In the entries below, find every line holding the string "intros" and collect it.

================================

Lemma saveEffects_commit_mirrors queue st ls :
  mirrors st ls -> mirrors (commit st queue) (saveEffects queue (commit st queue) ls).
Proof.
  intros (Huser & Hentries & Hsettings).
  apply (saveEffects_mirrors queue st); auto using commit_userId, commit_keeps_entries,
    commit_keeps_settings.
Qed.

Lemma runEffectsStored_mirrors fuel now : forall st ls,
  mirrors st ls ->
  mirrors (fst (runEffectsStored fuel now st ls)) (snd (runEffectsStored fuel now st ls)).
Proof.
  induction fuel as [|fuel IH]; intros st ls Hm; [exact Hm|].
  cbn [Storage.runEffectsStored]. destruct (activeTab st); trivial.
  destruct (completionEffect st now) as [|u q] eqn:Hq; trivial.
  apply IH. apply saveEffects_commit_mirrors, Hm.
Qed.

Lemma runEffectsStored_state fuel now : forall st ls,
  fst (runEffectsStored fuel now st ls) = runEffects fuel now st.
Proof.
  induction fuel as [|fuel IH]; intros st ls; [reflexivity|].
  cbn [Storage.runEffectsStored runEffects]. destruct (activeTab st); trivial.
  destruct (completionEffect st now) as [|u q]; [reflexivity|]. apply IH.
Qed.

Lemma stepStored_state st ls now e : fst (stepStored (st, ls) now e) = step st now e.
Proof. unfold Storage.stepStored, step. apply runEffectsStored_state. Qed.

Lemma stepStored_mirrors st ls now e :
  mirrors st ls ->
  mirrors (fst (stepStored (st, ls) now e)) (snd (stepStored (st, ls) now e)).
Proof.
  intros (Huser & Hentries & Hsettings). unfold Storage.stepStored.
  apply runEffectsStored_mirrors.
  destruct (keys_apart (userId st) (userId st)) as (Hes & Heu & Hsu & _).
  apply (saveEffects_mirrors _ st);
    auto using commit_userId, commit_keeps_entries, commit_keeps_settings.
  - destruct e as [| | | | | note | | tab' | conf' | | [|]]; trivial.
    simpl. rewrite getItem_setItem_other by congruence. exact Huser.
  - intros Hsets. destruct e as [| | | | | note | | tab' | conf' | | [|]]; trivial.
    discriminate.
  - destruct e as [| | | | | note | | tab' | conf' | | [|]]; trivial.
    simpl. rewrite getItem_setItem_other by congruence. exact Hsettings.
Qed.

================================

- _Written answer_:
  intros (Huser & Hentries & Hsettings).
  induction fuel as [|fuel IH]; intros st ls Hm; [exact Hm|].
  induction fuel as [|fuel IH]; intros st ls; [reflexivity|].
  intros (Huser & Hentries & Hsettings). unfold Storage.stepStored.
  - intros Hsets. destruct e as [| | | | | note | | tab' | conf' | | [|]]; trivial.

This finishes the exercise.